AStitchInLanguageModels: Dataset and Methods for the Exploration of Idiomaticity in Pre-Trained Language Models
This package contains the dataset AStitchInLanguageModels and associated task information.
This dataset and associated tasks were introduced in our (findings of) EMNLP 2021 paper "AStitchInLanguageModels: Dataset and Methods for the Exploration of Idiomaticity in Pre-Trained Language Models". Please cite this paper if you use any of the data or methods from this package.
The paper will be made available by the 9th of September
This is a novel dataset consisting of:
- Naturally occurring sentences (and two surrounding sentences) containing potentially idiomatic MWEs annotated with a fine-grained set of meanings: compositional meaning, idiomatic meaning(s), proper noun and "meta usage". See Tasks (Task 1, Task 2) for details and Raw Data Section for complete data.
- Data in both Portuguese and English
- Paraphrases for each meaning of each MWE; (See Extended Noun Compound Senses Dataset)
In addition, we use this dataset to define two tasks:
- These tasks are aimed at evaluating i) a model’s ability to detect idiomatic use (Task 1), and ii) the effectiveness of sentence embeddings in representing idiomaticity (Task 2).
- These tasks are presented in multilingual, zero-shot, one-shot and few-shot settings.
- We provide strong baselines using state-of-the-art models, including experiments with one-shot and few-shot setups for idiomaticity detection and the use of the idiom principle for detecting and representing MWEs in contextual embeddings.
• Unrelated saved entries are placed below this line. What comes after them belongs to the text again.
(** *** The service *)

Definition root : outcome := Reply
  [(u "service", VStr (u "pipa-windows-agent")); (u "name", VStr (u "Pipα Windows Agent")); (u "version", VStr (u "0.5.0"));
   (u "status", VStr (u "online")); (u "control_panel", VStr (u "/panel"))].
Definition control_panel : outcome := FileReply "index.html" "text/html; charset=utf-8".
Definition control_panel_css : outcome := FileReply "pipa-control.css" "text/css; charset=utf-8".
Definition control_panel_js : outcome := FileReply "pipa-control.js" "application/javascript; charset=utf-8".
Definition status : outcome := Reply (success [(u "pc", VStr (u "online"))]).

(** The scheduled [setattr(_uvicorn_server, "should_exit", True)] always runs. *)
Definition api_internal_reload (r : request) : M agent outcome :=
  if negb (bool_decide (header r (u "x-pipa-reload") = Some (u "1"))) then
    mret (HttpError 403 "Falta la señal de recarga de Pipα.")
  else
    gets _uvicorn_server ≫= λ server,
    match server with
    | None => mret (HttpError 503 "La recarga no está disponible.")
    | Some _ =>
      modify (λ s, mkAgent (pipa_core s) (Some true)) ≫= λ _,
      mret (Reply (success [(u "restarting", VBool true)]))
    end.

(** [tools/capabilities.py] *)
Definition get_capabilities (g : gateways) : M desktop object :=
  get_integration_capabilities ≫= λ integrations,
  get_command_catalog ≫= λ commands,
  mret (success [(u "hardware_required", VBool false);
    (u "device", VDict [
      (u "serial_gateway_configured", VBool (serial_configured g)); (u "serial_gateway_running", VBool (serial_running g));
      (u "serial_gateway_connected", VBool (serial_connected g));
      (u "mobile_gateway_configured", VBool (_mobile_gateway_is_configured g)); (u "mobile_gateway_running", VBool (mobile_running g));
      (u "mobile_gateway_connected", VBool (mobile_connected g)); (u "mobile_transport_security", VStr (u "secure-session-v2"))]);
    (u "integrations", VDict integrations); (u "commands", VList (VDict <$> commands))]).
Definition api_capabilities (g : gateways) : M agent outcome := reply (get_capabilities g).
Definition api_integration_status : M agent outcome :=
  reply (get_integration_capabilities ≫= λ integrations, mret (success [(u "integrations", VDict integrations)])).
Definition api_commands : M agent outcome :=
  reply (get_command_catalog ≫= λ commands, mret (success [(u "commands", VList (VDict <$> commands))])).

(** *** The control panel *)

Definition process_object (app_id : pystr) (a : app_entry) : M desktop object :=
  match Apps.command a with
  | launcher :: arguments =>
    launcher_resolved launcher ≫= λ resolved,
    mret [(u "id", VStr app_id); (u "aliases", str_list (Apps.aliases a)); (u "launcher", VStr launcher);
          (u "arguments", str_list arguments); (u "enabled", VBool (Apps.enabled a)); (u "launcher_resolved", VBool resolved)]
  | [] => raise IndexError
  end.
Definition by_folded_id (x y : pystr * app_entry) : Prop := pystr_leb (casefold_text x.1) (casefold_text y.1) = true.
#[local] Instance by_folded_id_dec : RelDecision by_folded_id.
Proof. intros x y. unfold by_folded_id. apply _. Defined.

Definition _control_processes : M desktop (list object) :=
  load_apps true ≫= λ apps, collect (λ kv, process_object kv.1 kv.2) (merge_sort by_folded_id apps).

(** [sum(bool(item[key]) for item in items)] *)
Definition count_true (key : pystr) (items : list object) : value := VInt (len (filter (λ o, truthy (get key o) = true) items)).

Definition api_control_overview : M agent outcome :=
  reply (
    _control_processes ≫= λ processes,
    get_command_control_catalog ≫= λ commands,
    get_whatsapp_public_status ≫= λ whatsapp,
    mret (success [
      (u "service", VDict [(u "name", VStr (u "Pipα")); (u "version", VStr (u "0.5.0")); (u "status", VStr (u "online"))]);
      (u "summary", VDict [
        (u "processes", VInt (len processes)); (u "active_processes", count_true (u "enabled") processes);
        (u "commands", VInt (len commands)); (u "active_commands", count_true (u "enabled") commands);
        (u "automatic_whatsapp", VBool (truthy (get (u "active") whatsapp)))]);
      (u "processes", VList (VDict <$> processes)); (u "commands", VList (VDict <$> commands)); (u "whatsapp", VDict whatsapp)])).

Definition _matching_app_id (apps : app_table) (requested : pystr) : option pystr :=
  fst <$> List.find (λ kv, bool_decide (casefold_text kv.1 = casefold_text requested)) apps.

(** [apps] with the original process removed and the new one assigned. *)
Definition edited_apps (r : ProcessControlRequest) (apps : app_table) : result app_table :=
  let target_id := _matching_app_id apps (process_id r) in
  let entry := mkApp (process_aliases r) (launcher r :: arguments r) (process_enabled r) in
  match original_id r with
  | None => if present target_id then Raise ValueError else Ok (dset (process_id r) entry apps)
  | Some original =>
    match _matching_app_id apps original with
    | None => Raise ValueError
    | Some existing_id =>
      if match target_id with Some t => negb (bool_decide (t = existing_id)) | None => false end then Raise ValueError
      else Ok (dset (process_id r) entry (ddel existing_id apps))
    end
  end.

(** A [next] without a match is an error of the server. *)
Definition save_process (r : ProcessControlRequest) : M desktop object :=
  load_apps true ≫= λ apps,
  lift (edited_apps r apps) ≫= λ apps,
  save_apps (apps_value apps) ≫= λ _,
  _control_processes ≫= λ processes,
  match List.find (λ item, eq_str (get (u "id") item) (process_id r)) processes with
  | Some process => mret (success [(u "process", VDict process)])
  | None => raise RuntimeError
  end.
Definition api_control_save_process (r : ProcessControlRequest) : M agent outcome :=
  or_error [AppsConfigError; ValueError] 400 "No se pudo guardar ese proceso." (reply (save_process r)).

Definition delete_process (app_id : pystr) : M desktop object :=
  load_apps true ≫= λ apps,
  match _matching_app_id apps app_id with
  | None => raise ValueError
  | Some existing_id => save_apps (apps_value (ddel existing_id apps)) ≫= λ _, mret (success [(u "deleted", VBool true)])
  end.
Definition api_control_delete_process (app_id : pystr) : M agent outcome :=
  or_error [AppsConfigError; ValueError] 400 "No se pudo eliminar ese proceso." (reply (delete_process app_id)).

Definition api_control_run_process (app_id : pystr) : M agent outcome :=
  or_error [AppsConfigError; ValueError] 400 "No se pudo ejecutar ese proceso."
    (on_desktop (open_app app_id) ≫= λ result,
     mret (if is_true (get (u "success") result) then Reply result else HttpError 409 "El proceso no está disponible.")).

Definition command_reply (m : M desktop object) : M agent outcome :=
  reply (m ≫= λ command, mret (success [(u "command", VDict command)])).
Definition api_control_update_command (command_id : pystr) (enabled : bool) (phrase : pystr) : M agent outcome :=
  or_error [ControlConfigError; ValueError] 400 "No se pudo guardar ese comando."
    (command_reply (update_command_control command_id enabled phrase)).
Definition api_control_reset_command (command_id : pystr) : M agent outcome :=
  or_error [ControlConfigError; ValueError] 400 "No se pudo restaurar ese comando."
    (command_reply (reset_command_control command_id)).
Our results highlight the significant scope for improvement.
- Prerequisites
- Task 1: Idiomaticity Detection
- Task 2: Idiomaticity Representation
- Extended Noun Compound Senses Dataset
- Task Independent Data
- Citation
The scripts in this package have been tested using Python 3.8.6 and PyTorch 1.7.1. The additionally require the following packages. Please note that this will overwrite existing versions of your package. For this reason we suggest you use a virtual environment.
While we use Sentence Transformers to generate sentence embeddings that can be compared using cosine similarity, we make some changes to ensure that it can use custom tokenizers. Please install the location version available at dependencies/sentence-transformers.
cd AStitchInLanguageModels/dependencies/sentence-transformers
pip3 install -e .
Download version 4.7.0 from here.
cd transformers-4.7.0
pip3 install -e .
pip3 install datasets==1.6.1
pip3 install tqdm==4.49.0
pip3 install nltk==3.6.2
And from your Python prompt:
>>> import nltk
>>> nltk.download('punkt')
The first task we propose is designed to evaluate the extent to which models can identify idiomaticity in text and consists of two Subtasks: a coarse-grained classification task (Subtask A) and a fine-grained classification task (Subtask B). The evaluation metric for this task is F1.
The data associated with this Task can be found in this folder. Data is split into zero-shot, one-shot and few-shot data in both Portuguese and English. Please see the paper for a detailed description of the task and methods.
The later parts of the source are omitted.